La corrupción es inherente al sistema capitalista, hemos visto que la
oligarquía utiliza el peculado que acompaña a una política intrínsecamente
justa para filtrar sus propios objetivos, que ni son los del pueblo ni están
libres de pesada responsabilidad histórica. De este modo, conceptos claros se
tergiversan, y no sorprenda que, confundidos los términos, como remedio de
males, nos propongan aceptar otros peores. ¿A qué obedece la moderna corrupción
burocrática? ¿Al fraude de los hombres o a la naturaleza de las instituciones?

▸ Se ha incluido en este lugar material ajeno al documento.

Lemma wp_give_back {A} D r (k : M dl_g A) Q s :
  after D r s ->
  (forall s', after D OK s' -> cleared (glob s') -> sd (glob s') = sd (glob s) -> wp k Q s') ->
  wp (on_http cleanup_http_pool ;; on_job stop_sd_writer_task ;;
      on_bufs free_pingpong_buffers ;; k) Q s.
Proof.
  intros Ha Hk. apply wp_bind.
  eapply (wp_on_http _ (fun o g => o = Ret tt /\ s_http_client g = None));
    [apply Ha|apply uses_cleanup_pool| |].
  { eapply wp_mono; [apply wp_cleanup_pool, Ha|]. by intros o s' (-> & ? & ?). }
  intros o s1 O1 _ _ N1 [-> HN]. injection N1 as N1 N2 N3.
  assert (A1 : after D r s1).
  { destruct Ha as [_ Hc Hn Hd Hj]. split; rewrite ?N1, ?N3; done. }
  apply wp_bind. eapply wp_stop_after; [exact A1|]. intros s2 A2 J1 J2 J3 HH2 S2.
  apply wp_bind. eapply wp_free_after; [exact A2|]. intros s3 A3 B3 HH3 J4 S3.
  apply Hk; [exact A3| |congruence]. unfold cleared. rewrite HH3, HH2, J4. by split_and!.
Qed.

(** ** The swap *)

(** The card's tree. *)
Definition tree (s : sys dl_g) : node := root (fs (sd (glob s))).

Lemma wp_verify_after dir D r (Q : outcome bool -> sys dl_g -> Prop) s :
  after D r s ->
  (forall b s', after D r s' -> non_sd (glob s') = non_sd (glob s) -> tree s' = tree s ->
     (b = true -> exists t, lookup_path (split_path dir) (tree s) = Some t /\ verified t) ->
     Q (Ret b) s') ->
  (forall s', Q (Halt ExUndefined) s') ->
  wp (on_fs (verify_download_integrity dir)) Q s.
Proof.
  intros [Ho Hc Hn Hd Hj] HQ Hx.
  eapply (wp_on_fs _ (fun o g => match o with
    | Ret b => root g = tree s /\ streams g = ∅ /\
        (b = true -> exists t, lookup_path (split_path dir) (tree s) = Some t /\ verified t)
    | Halt x => x = ExUndefined end)); [exact Ho|apply uses_verify| |].
  - eapply wp_mono; [apply wp_verify|]. intros [b|x] s'; [|done].
    intros (R1 & C1 & V1). split; [exact R1|]. split; [by apply C1|exact V1].
  - intros [b|x] s' O' R' A' N' P'; [|rewrite P'; apply Hx].
    destruct P' as (R1 & C1 & V1). apply HQ; try done. injection N' as N1 N2 N3.
    split; try done; [by rewrite R1|by rewrite R1|by rewrite N3].
Qed.

(** What a removal under [r] leaves alone. *)
Lemma wp_delete_under fuel dir r p D d (Q : outcome unit -> sys dl_g -> Prop) s :
  after D d s -> (Nat.max 1 D <= fuel)%nat -> split_path dir = r ++ p ->
  (forall s', after D d s' -> non_sd (glob s') = non_sd (glob s) ->
     (forall q, diverge r q = true -> lookup_path q (tree s') = lookup_path q (tree s)) ->
     Q (Ret tt) s') ->
  wp (on_fs (delete_tree fuel dir)) Q s.
Proof.
  intros Ha Hf Hp HQ.
  apply (wp_moves (lifted (on_files (under r)))).
  { apply (lift_fs _ (under r) (fun _ _ h => h)). by eapply under_delete_tree. }
  eapply wp_delete_after; [exact Ha|exact Hf|]. intros s' A' N' _ Hu.
  apply HQ; [done|done|]. apply Hu. unfold inside. rewrite (a_closed _ _ _ Ha). apply map_Forall_empty.
Qed.

Lemma shape_marker name text b : moves shape (write_marker name text b).
Proof. unfold write_marker. moves_auto. apply moves_shrinks_shape, shrinks_unlink. Qed.

Lemma under_marker r p name text : split_path name = r ++ p ->
  moves (under r) (write_marker name text false).
Proof. intros Hn. unfold write_marker, when. moves_auto. by eapply under_fopen_w. Qed.

Lemma wp_marker_after name text D r (Q : outcome unit -> sys dl_g -> Prop) s :
  after D r s ->
  (forall s', after D r s' -> non_sd (glob s') = non_sd (glob s) ->
     (forall q, diverge (split_path name) q = true -> lookup_path q (tree s') = lookup_path q (tree s)) ->
     Q (Ret tt) s') ->
  wp (on_fs (write_marker name text false)) Q s.
Proof.
  intros Ha HQ.
  apply (wp_moves (lifted (on_files (under (split_path name))))).
  { apply (lift_fs _ (under (split_path name)) (fun _ _ h => h)).
    apply (under_marker _ []). by rewrite app_nil_r. }
  eapply (wp_after_fs _ (fun o _ => o = Ret tt));
    [exact Ha|apply uses_write_marker|apply shape_marker| |].
  - eapply wp_mono; [apply wp_write_marker|]. intros o s' [-> Hc]. split; [|done].
    apply Hc, Ha.
  - intros o s' A' _ N' -> Hu. apply HQ; [done|done|]. apply Hu.
    unfold inside. rewrite (a_closed _ _ _ Ha). apply map_Forall_empty.
Qed.

(** The rename that publishes a folder. *)
Lemma wp_rename_after from to D r (Q : outcome bool -> sys dl_g -> Prop) s :
  after D r s -> (length (split_path to) <= length (split_path from))%nat ->
  (forall s', after D r s' -> non_sd (glob s') = non_sd (glob s) -> tree s' = tree s ->
     Q (Ret false) s') ->
  (forall n s', after D r s' -> non_sd (glob s') = non_sd (glob s) ->
     lookup_path (split_path from) (tree s) = Some n ->
     lookup_path (split_path to) (tree s') = Some n -> Q (Ret true) s') ->
  wp (on_fs (rename from to)) Q s.
Proof.
  intros Ha Hl K1 K2.
  eapply (wp_after_fs _ (fun o g => o = Ret false /\ root g = tree s \/
    o = Ret true /\ exists n, lookup_path (split_path from) (tree s) = Some n /\
      lookup_path (split_path to) (root g) = Some n));
    [exact Ha|apply uses_rename|by apply shape_rename_op| |].
  - pose proof (a_closed _ _ _ Ha) as Hc. apply wp_rename.
    + intros s' ->. split; [done|]. by left.
    + intros n s' Hn -> Hp. split; [done|]. right. split; [done|]. exists n. split; [done|].
      by apply lookup_set_same.
  - intros o s' A' _ N' [[-> E]|(-> & n & E1 & E2)]; [by apply K1|by apply (K2 n)].
Qed.

(** What is at [final] is the directory [t], up to the marker [.ok]. *)
Definition in_place (final : path) (t n : node) : Prop :=
  forall q, diverge [".ok"%string] q = true -> lookup_path (final ++ q) n = lookup_path q t.

(** Nothing outside [r] changed. *)
Definition untouched (r : path) (n n' : node) : Prop :=
  forall q, diverge r q = true -> lookup_path q n' = lookup_path q n.

(** The paths of a folder. *)
Lemma tmp_longer folder :
  (length (split_path ("/sdcard/" ++ folder)) <=
   length (split_path (("/sdcard/" ++ folder) ++ ".tmp")))%nat.
Proof. apply split_longer. Qed.

Lemma marker_path folder :
  split_path (join ("/sdcard/" ++ folder) ".ok")
  = split_path ("/sdcard/" ++ folder) ++ [".ok"%string].
Proof. apply split_join. Qed.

Sin responder con verdad a esta pregunta, mal puede aspirarse a una limpieza a
fondo de tantos aprovechados y vividores como hoy pululan en la administración
y en los gobiernos. Quien se tome el trabajo de estudiar los vínculos entre los
trusts y el poder político en los
países imperialistas encontrará que en ellos el Estado es sucursal de un puñado
de monopolios. Jefes de estas gigantescas empresas ocupan puestos claves en la
administración y el gobierno. Inversamente, los hombres públicos que «han
cumplido» obtienen, al retirarse, alguna gerencia que les asegura la vejez.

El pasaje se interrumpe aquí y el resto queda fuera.